Related, internal application: Etonogestrel/ethinyl estradiol vaginal ring (Nuvaring).

Hormone replacement therapy, estrogens:Chlorotrianisene (Tace); conjugated equine estrogens (Premarin); conjugated synthetic estrogens (Cenestin); dienestrol (Ortho Dienestrol); esterified estrogens (Estratab, Menest, Neo-Estrone); estradiol, topical/transdermal/ring (Alora Transdermal, Climara Transdermal, Estrace, Estradot, Estring FemPatch, Vivelle-Dot, Vivelle Transdermal); estradiol cypionate (Dep-Gynogen, Depo-Estradiol, Depogen, Dura-Estrin, Estra-D, Estro-Cyp, Estroject-LA, Estronol-LA); estradiol hemihydrate (Estreva, Vagifem); estradiol valerate (Delestrogen, Estra-L 40, Gynogen L.A. 20, Progynova, Valergen 20); estrone (Aquest, Estragyn 5, Estro-A, Estrone ‘5’, Kestrone-5); estropipate (Ogen, Ortho-Est); ethinyl estradiol (Estinyl, Gynodiol, Lynoral).
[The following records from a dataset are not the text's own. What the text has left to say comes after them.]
(** The longest refresh: three races, a mismatch, four more races. *)
Definition racing : list event :=
  [conflict "AUTH_REFRESH_RACE"; Ev_timer; conflict "AUTH_REFRESH_RACE"; Ev_timer;
   conflict "AUTH_REFRESH_RACE"; Ev_timer].
Definition longest : list event :=
  [Ev_refresh; Ev_lock] ++ racing ++ [conflict "AUTH_SESSION_MISMATCH"] ++ racing
  ++ [conflict "AUTH_REFRESH_RACE"].

Lemma refresh_ends_within_eight_requests_witness : exists c,
  run_events true longest initial_client = Some c /\ length (List.filter resumes longest) = 15 /\
  length (requests c) = 8 /\ length (requests c) <= 0 + 8.
Proof.
  destruct (run_events true longest initial_client) as [c|] eqn:Ec; [|by vm_compute in Ec].
  exists c. split; [reflexivity|]. split; [reflexivity|]. split.
  { vm_compute in Ec. injection Ec as <-. reflexivity. }
  destruct (refresh_ends_within_eight_requests true initial_client longest c) as (_ & H & _).
  - exists []. constructor.
  - reflexivity.
  - exact (run_events_steps _ _ _ _ Ec).
  - repeat constructor; discriminate.
  - exact H.
Defined.

Lemma refresh_outcome_describes_the_session_witness : exists c c' r b,
  run_events true [Ev_refresh; Ev_lock] initial_client = Some c /\ refreshPromise c = Some r /\
  step true c (granted "s1" "t1") c' /\
  describes (rf_epoch r) (Authenticated b) c c' /\ ab_access_token b = u "t1".
Proof.
  destruct (run_events true [Ev_refresh; Ev_lock] initial_client) as [c|] eqn:Ec; [|by vm_compute in Ec].
  destruct (handle true (granted "s1" "t1") c) as [c'|] eqn:Es;
    [|vm_compute in Ec; injection Ec as <-; vm_compute in Es; discriminate Es].
  destruct (refreshPromise c) as [r|] eqn:Er; [|vm_compute in Ec; injection Ec as <-; discriminate Er].
  destruct (isAuthBundle (login_value "s1" "t1")) as [b|] eqn:Eb; [|by vm_compute in Eb].
  exists c, c', r, b. split; [reflexivity|]. split; [exact Er|]. split; [exact Es|].
  destruct (refresh_outcome_describes_the_session true c (granted "s1" "t1") c' r (Authenticated b)) as [Hd _].
  - exact (run_events_reachable _ _ _ Ec).
  - exact Er.
  - intros o. vm_compute in Ec. injection Ec as <-. vm_compute in Er. injection Er as <-. discriminate.
  - exact Es.
  - vm_compute in Ec. injection Ec as <-. vm_compute in Er. injection Er as <-.
    vm_compute in Es. injection Es as <-. vm_compute in Eb. injection Eb as <-. reflexivity.
  - split; [exact Hd|]. vm_compute in Eb. injection Eb as <-. reflexivity.
Defined.

Lemma session_stays_consistent_witness : exists c s token,
  run_events false [Ev_refresh; granted "s1" "t1"; Ev_settled] initial_client = Some c /\
  session (store c) = Some s /\
  getCommonHeaders (store c) = [json_header; (u "Authorization", u "Bearer " ++ token)].
Proof.
  destruct (run_events false [Ev_refresh; granted "s1" "t1"; Ev_settled] initial_client) as [c|] eqn:Ec;
    [|by vm_compute in Ec].
  destruct (session (store c)) as [s|] eqn:Es; [|vm_compute in Ec; injection Ec as <-; discriminate Es].
  destruct (session_stays_consistent false c) as (H & _ & _).
  - exact (run_events_reachable _ _ _ Ec).
  - destruct (H s Es) as (token & _ & _ & _ & _ & _ & _ & _ & _ & Hh).
    exists c, s, token. split; [reflexivity|]. split; [exact Es|exact Hh].
Defined.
Hormone replacement therapy, estrogen/progestin combinations:Conjugated equine estrogens and medroxyprogesterone (Premelle cycle 5, Prempro); conjugated equine estrogens and norgestrel (Prempak-C); estradiol and dydrogesterone (Femoston); estradiol and norethindrone, patch (CombiPatch); estradiol and norethindrone/norethisterone, oral (Activella, Climagest, Climesse, FemHRT, Trisequens); estradiol valerate and cyproterone acetate (Climens); estradiol valerate and norgestrel (Progyluton); estradiol and norgestimate (Ortho-Prefest).
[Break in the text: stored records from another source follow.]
(* ===== verification/TaskRoundTrip.v ===== *)
(** * The task editor reads back what it prints

    [generateTaskExprFromConfig] followed by [tryParseTaskVisualConfig]: the
    printed expression parses, type checks, is not split as a request rule, and
    is read as the tiers it was printed from. *)

From Stdlib Require Import String.
From S2P Require Import Prelude JsNumber JsString JsText Ast Parser Compile Request Structure Display.
From S2P Require Import Json JsonFacts Spelling BillingExpr TaskExpr PriceFacts DisplayFacts TaskFacts.
#[local] Open Scope nat_scope.

(** ** Words and trees of a configuration *)

Definition usage_node (field : str) : ExpressionNode := Call Fn_u [text_node field] 0 0.
Definition usage_words (field : str) : list word := call_words Fn_u [string_word field].

Definition is_token (f : BillingUsageFieldSchema) : bool := bool_decide (f_unit f = Some U_token).

(** [u("field") * price], divided by a million for tokens. *)
Definition product_words (field : str) (price : number) : list word :=
  usage_words field ++ op_word (u "*") :: lead [number_word price].
Definition price_words (field : str) (price : number) (token : bool) : list word :=
  if token then product_words field price ++ op_word (u "/") :: lead [number_word million]
  else product_words field price.
Definition price_node (field : str) (price : number) (token : bool) : ExpressionNode :=
  let product := binary_of Op_mul (usage_node field) (number_node price) in
  if token then binary_of Op_div product (number_node million) else product.

Definition shown_price (tier : TaskVisualTier) (e : str * BillingUsageFieldSchema) : number :=
  default zero (assoc_get e.1 (tv_unitPrices tier)).
Definition term_words (tier : TaskVisualTier) (e : str * BillingUsageFieldSchema) : list word :=
  price_words e.1 (shown_price tier e) (is_token e.2).
Definition term_node (tier : TaskVisualTier) (e : str * BillingUsageFieldSchema) : ExpressionNode :=
  price_node e.1 (shown_price tier e) (is_token e.2).

Definition charged (tier : TaskVisualTier) : bool := num_gtb (tv_constant tier) zero.

Definition body_terms (tier : TaskVisualTier) (fields : list (str * BillingUsageFieldSchema))
  : list (list word) :=
  (if charged tier then [[number_word (tv_constant tier)]] else []) ++ map (term_words tier) fields.
Definition body_nodes (tier : TaskVisualTier) (fields : list (str * BillingUsageFieldSchema))
  : list ExpressionNode :=
  (if charged tier then [number_node (tv_constant tier)] else []) ++ map (term_node tier) fields.

Definition tier_words (tier : TaskVisualTier) (fields : list (str * BillingUsageFieldSchema)) : list word :=
  call_words Fn_tier ([string_word (tv_label tier)]
    ++ symbol (u ",") :: lead (join_words (op_word (u "+")) (body_terms tier fields))).
Definition tier_node (tier : TaskVisualTier) (fields : list (str * BillingUsageFieldSchema))
  : ExpressionNode :=
  Call Fn_tier [text_node (tv_label tier); joined Op_add (body_nodes tier fields)] 0 0.

Definition test_words (c : TaskCondition) : list word :=
  usage_words (tk_field c) ++ op_word (u "==") :: lead [string_word (tk_value c)].
Definition test_node (c : TaskCondition) : ExpressionNode :=
  binary_of Op_eq (usage_node (tk_field c)) (text_node (tk_value c)).
Definition condition_words (l : list TaskCondition) : list word :=
  join_words (op_word (u "&&")) (map test_words l).
Definition condition_node (l : list TaskCondition) : ExpressionNode :=
  joined Op_and (map test_node l).

Abbreviation tiers_words fields :=
  (chain_words (fun t => condition_words (tv_conditions t)) (fun t => tier_words t fields)).
Abbreviation tiers_node fields :=
  (chain_node (fun t => condition_node (tv_conditions t)) (fun t => tier_node t fields)).

(** ** The text is the spelling of the words *)

Abbreviation fields_of schema := (getTaskNumberFields schema).

Lemma term_plain tier e : starts_plain (term_words tier e).
Proof. unfold term_words, price_words. by destruct (is_token e.2). Qed.

Lemma terms_plain tier fields : Forall starts_plain (body_terms tier fields).
Proof.
  unfold body_terms. apply Forall_app. split.
  - destruct (charged tier); repeat constructor.
  - apply Forall_map, Forall_true. intros e. apply term_plain.
Qed.

Lemma join_plain op l : l <> [] -> Forall starts_plain l -> starts_plain (join_words op l).
Proof. destruct l as [|ws l]; [done|]. intros _ [Hw _]%Forall_cons_iff. by destruct ws. Qed.

Lemma spell_term tier e : spell_all (term_words tier e) = price_part tier e.
Proof.
  unfold term_words, price_words, product_words, price_part, is_token, shown_price.
  destruct (bool_decide _); rewrite ?spell_all_app, spell_all_cons; unfold usage_words;
    rewrite spell_call, ?app_nil_r; unfold spell_all; cbn -[json_string number_to_string];
    rewrite ?app_nil_r; cbn -[json_string number_to_string]; rewrite <- ?app_assoc; done.
Qed.

Lemma spell_body tier fields :
  spell_all (join_words (op_word (u "+")) (body_terms tier fields)) = generateTaskTierBody tier fields.
Proof.
  rewrite spell_join by apply terms_plain. unfold generateTaskTierBody, body_terms.
  change (32%N :: w_text (op_word (u "+")) ++ [32%N]) with (u " + "). f_equal.
  rewrite map_app, map_map. f_equal.
  - unfold charged. destruct (num_gtb _ _); [|done]. cbn [map]. by rewrite spell_all_cons, app_nil_r.
  - apply map_ext. intros e. apply spell_term.
Qed.

Lemma body_terms_nonempty tier fields : fields <> [] -> body_terms tier fields <> [].
Proof. unfold body_terms. by destruct fields, (charged tier). Qed.

Lemma spell_tier tier fields : fields <> [] ->
  spell_all (tier_words tier fields) = generateTaskTierCall tier fields.
Proof.
  intros Hf. unfold tier_words, generateTaskTierCall. rewrite spell_call, spell_all_app, !spell_all_cons.
  rewrite spell_lead by by apply join_plain; [apply body_terms_nonempty|apply terms_plain].
  rewrite spell_body. cbn [spell string_word w_space w_text app]. rewrite ?app_nil_r.
  by rewrite <- !app_assoc.
Qed.

Lemma spell_condition l : spell_all (condition_words l) = generateTaskCondition l.
Proof.
  unfold condition_words, generateTaskCondition. rewrite spell_join, map_map.
  2: { apply Forall_map, Forall_true. done. }
  change (32%N :: w_text (op_word (u "&&")) ++ [32%N]) with (u " && "). f_equal.
  apply map_ext. intros c. unfold test_words, usage_words. rewrite spell_all_app, spell_call, <- !app_assoc.
  rewrite !spell_all_cons, app_nil_r, spell_lead, spell_all_cons, app_nil_r by done. reflexivity.
Qed.

(** ** The words are read back and not split *)

(** A tier and a condition that can be spelled. *)
Definition tier_spelled (fields : list (str * BillingUsageFieldSchema)) (tier : TaskVisualTier) : Prop :=
  Forall code_unit (tv_label tier) /\ readable_price (tv_constant tier) = true /\
  Forall (fun e => Forall code_unit e.1 /\ readable_price (shown_price tier e) = true) fields /\
  Forall (fun c => Forall code_unit (tk_field c) /\ Forall code_unit (tk_value c)) (tv_conditions tier).

Lemma printed_usage top field : Forall code_unit field -> printed top (usage_words field).
Proof. intros Hf. by apply printed_call, printed_string. Qed.

Lemma printed_term tier e :
  Forall code_unit e.1 -> readable_price (shown_price tier e) = true -> printed false (term_words tier e).
Proof.
  intros He Hp. assert (printed false (product_words e.1 (shown_price tier e))) as Hprod.
  { apply printed_infix; [done|apply infix_times|done|by apply printed_usage|by apply printed_number]. }
  unfold term_words, price_words. destruct (is_token e.2); [|done].
  apply printed_infix; [done|apply infix_plain; [symbol|done]|done|done|].
  by apply printed_number.
Qed.

Lemma printed_tier top fields tier :
  fields <> [] -> tier_spelled fields tier -> printed top (tier_words tier fields).
Proof.
  intros Hne (Hl & Hc & Hf & _). apply printed_call.
  apply printed_infix; [done|apply infix_plain; [symbol|done]|done|by apply printed_string|].
  assert (Forall (printed false) (body_terms tier fields)) as Ht.
  { unfold body_terms. apply Forall_app. split.
    - destruct (charged tier); [|done]. constructor; [by apply printed_number|done].
    - apply Forall_map. eapply list.Forall_impl; [exact Hf|]. intros e []. by apply printed_term. }
  pose proof (body_terms_nonempty tier fields Hne) as Hb.
  destruct (body_terms tier fields) as [|ws l]; [done|]. apply Forall_cons_iff in Ht as [Hw Ht].
  apply printed_join; [done|apply infix_plain; [symbol|done]|done|done].
Qed.

Lemma printed_condition top l :
  l <> [] -> Forall (fun c => Forall code_unit (tk_field c) /\ Forall code_unit (tk_value c)) l ->
  printed top (condition_words l).
Proof.
  intros Hne Hl. assert (Forall (printed top) (map test_words l)) as Ht.
  { apply Forall_map. eapply list.Forall_impl; [exact Hl|]. intros c [Hf Hv].
    apply printed_infix; [done|apply infix_plain; [symbol|done]|done|by apply printed_usage|].
    by apply printed_string. }
  unfold condition_words. destruct l as [|c l]; [done|]. cbn [map] in *.
  apply Forall_cons_iff in Ht as [Hw Ht].
  apply printed_join; [done|apply infix_plain; [symbol|done]|done|done].
Qed.

Lemma generate_parts_chain fields tiers :
  fields <> [] -> guarded tv_conditions tiers ->
  generate_parts fields tiers = Some (chain_parts (fun t => condition_words (tv_conditions t))
                                        (fun t => tier_words t fields) tiers).
Proof.
  intros Hf. induction tiers as [|t [|t' tiers] IH]; [done| |].
  { intros _. cbn [generate_parts chain_parts]. by rewrite spell_tier. }
  intros [Hc Hg]. specialize (IH Hg).
  change (generate_parts fields (t :: t' :: tiers)) with
    (if negb (nonempty (generateTaskCondition (tv_conditions t))) then None
     else parts ← generate_parts fields (t' :: tiers);
          Some ((generateTaskCondition (tv_conditions t) ++ u " ? " ++ generateTaskTierCall t fields) :: parts)).
  rewrite IH, <- spell_condition. replace (nonempty (spell_all _)) with true by by destruct (tv_conditions t).
  cbn [negb mbind option_bind]. by rewrite <- spell_tier.
Qed.

(** ** The words derive the tree *)

Lemma writes_usage d field : writes_operand (S d) (usage_words field) (usage_node field).
Proof.
  apply writes_call; [done|]. apply writes_argument, writes_of_chain, writes_chain_operand, writes_string.
Qed.

Lemma writes_term d p tier e : (p <= 6)%Z -> writes_chain (2 + d) p (term_words tier e) (term_node tier e).
Proof.
  intros Hp. assert (forall p, (p <= 6)%Z ->
    writes_chain (2 + d) p (product_words e.1 (shown_price tier e))
      (binary_of Op_mul (usage_node e.1) (number_node (shown_price tier e)))) as Hprod.
  { intros p' Hp'. eapply writes_binary; [done|done|apply writes_chain_operand, writes_usage|].
    apply writes_lead, writes_of_chain, writes_chain_operand, writes_number. }
  unfold term_words, term_node, price_words, price_node. destruct (is_token e.2); [|by apply Hprod].
  eapply writes_binary; [done|done|by apply Hprod|].
  apply writes_lead, writes_of_chain, writes_chain_operand, writes_number.
Qed.

Lemma writes_body d tier fields : fields <> [] ->
  writes (4 + d) 0 (join_words (op_word (u "+")) (body_terms tier fields))
    (joined Op_add (body_nodes tier fields)).
Proof.
  intros Hf. apply writes_of_chain.
  assert (Forall2 (fun ws n => forall d p, (p <= 6)%Z -> writes_chain (2 + d) p ws n)
    (body_terms tier fields) (body_nodes tier fields)) as Ht.
  { unfold body_terms, body_nodes. apply Forall2_app.
    - destruct (charged tier); [|done]. constructor; [|done]. intros. apply writes_chain_operand, writes_number.
    - clear Hf. induction fields as [|e l IH]; [done|]. constructor; [|exact IH].
      intros. by apply writes_term. }
  pose proof (body_terms_nonempty tier fields Hf) as Hne.
  destruct Ht as [|ws n l bs Hw Ht]; [done|]. cbn [joined].
  eapply (writes_join _ _ Op_add 5); [done|lia|by apply (Hw (S d))|].
  eapply list.Forall2_impl; [exact Ht|]. intros ws' n' H. by apply writes_of_chain, (H d).
Qed.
Hormone replacement therapy, estrogen/testosterone combinations: Esterified estrogens and methyltestosterone (Estratest, Estratest HS).
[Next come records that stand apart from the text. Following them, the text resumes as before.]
(** * Automation *)

(** Bit operations unfold only by computation. *)
#[global] Arguments Z.testbit : simpl never.
#[global] Arguments Z.land : simpl never.
#[global] Arguments Z.lor : simpl never.
#[global] Arguments Z.shiftl : simpl never.
#[global] Arguments Z.shiftr : simpl never.

Create HintDb frost.
#[export] Hint Resolve u8_range u32_range u64_range : frost.
Create Rewrite HintDb frost_len.
#[export] Hint Rewrite @length_insert @length_app @length_replicate @length_fmap : frost_len.

(** Expose the monadic structure of the goal or a hypothesis. *)
Ltac kunfold :=
  repeat progress (unfold mbind, mret, K_bind, K_ret, gets, modify, zoom, kpanic, kfault in *; simpl in * ).

(** Case analysis on every test of the goal, closing the impossible branches. *)
Ltac kcases :=
  repeat (case_decide || case_bool_decide || case_match); simplify_eq/=; try done; try lia.

(** * Components that may stop

    A routine calls operations of another component, which may panic or
    fault.  It is verified first over operations that all return; [agrees]
    carries the result over: unless one of the operations stops it, the
    routine does the same over the real ones. *)

Inductive stop := St_panic (why : string) | St_fault | St_fuel.
Definition halts {A} (o : outcome A) : option stop :=
  match o with Ret _ => None | Panic w => Some (St_panic w) | Fault => Some St_fault | NoFuel => Some St_fuel end.

(** [m], returning [d] where it would stop. *)
Definition tot {S A} (d : A) (m : K S A) : K S A := λ s, match m s with Ret y => Ret y | _ => Ret (d, s) end.

Lemma tot_unit {S} (m : K S unit) s : ∃ s', tot tt m s = Ret (tt, s').
Proof. unfold tot. destruct (m s) as [[[] s']| | |]; by eexists. Qed.
Lemma tot_val {S A} (d : A) (m : K S A) s : ∃ x s', tot d m s = Ret (x, s').
Proof. unfold tot. destruct (m s) as [[x s']| | |]; by eexists _, _. Qed.
Lemma tot_inv {S A} (d x : A) (m : K S A) s s' : x ≠ d → tot d m s = Ret (x, s') → m s = Ret (x, s').
Proof. unfold tot. intros Hne. destruct (m s) as [y| | |]; [done|congruence..]. Qed.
Selective estrogen response modulators (SERMs):Raloxifene (Evista), tamoxifen (Nolvadex), toremifene (Fureston).

Partly because of its reputation as a “female tonic” herb, some sources suggest interaction of dang gui with female sex hormones (ERT, HRT) or hormone-modulating drugs (e.g., SERMs, aromatase inhibitors). Known phytoestrogenic compounds have not been recorded in the root, and a controlled clinical trial of postmenopausal women found no changes in endometrial thickness or vaginal cell proliferation after 24 weeks’ administration of a standardized extract of dang gui. ³³ However, a cell line model found some evidence for both estrogen-dependent and estrogen-independent proliferative activity by a water extract of dang gui. ³⁴ Recent reviews of botanicals for menopause have found no positive evidence of effects of dang gui alone on menopausal symptoms. ^2,34,35 In the absence of estrogenic clinical effects or pharmacological estrogen receptor binding, suggestions of female hormone interactions with dang gui by some authors are unsupported at this time. ³⁶

Evidence: Ouabain (g-strophanthin).

Extrapolated, based on similar properties: Amiodarone (Cordarone, Pacerone), deslanoside (cedilanin-D), digitoxin (Cystodigin), digoxin (Digitek, Lanoxin, Lanoxicaps, purgoxin), disopyramide (Norpace), dofetilide (Tikosyn), flecainide (Tambocor), ibutilide (Corvert), procainamide (Pronestyl, Procan-SR), quinidine (Quinaglute, Quinidex, Quinora), sotalol (Betapace, Betapace AF, Sorine).

Some experimental evidence exists for an antiarrhythmic effect of parenteral dang gui extracts, in animal models, including ouabain-induced ventricular fibrillation, as well as in digitalis- and epinephrine-induced arrhythmias. ³⁷ Some secondary sources suggest that the herb must interact adversely with antiarrhythmic drugs, but logically a beneficial interaction would be suggested, and clinical reports of the adverse interaction are lacking.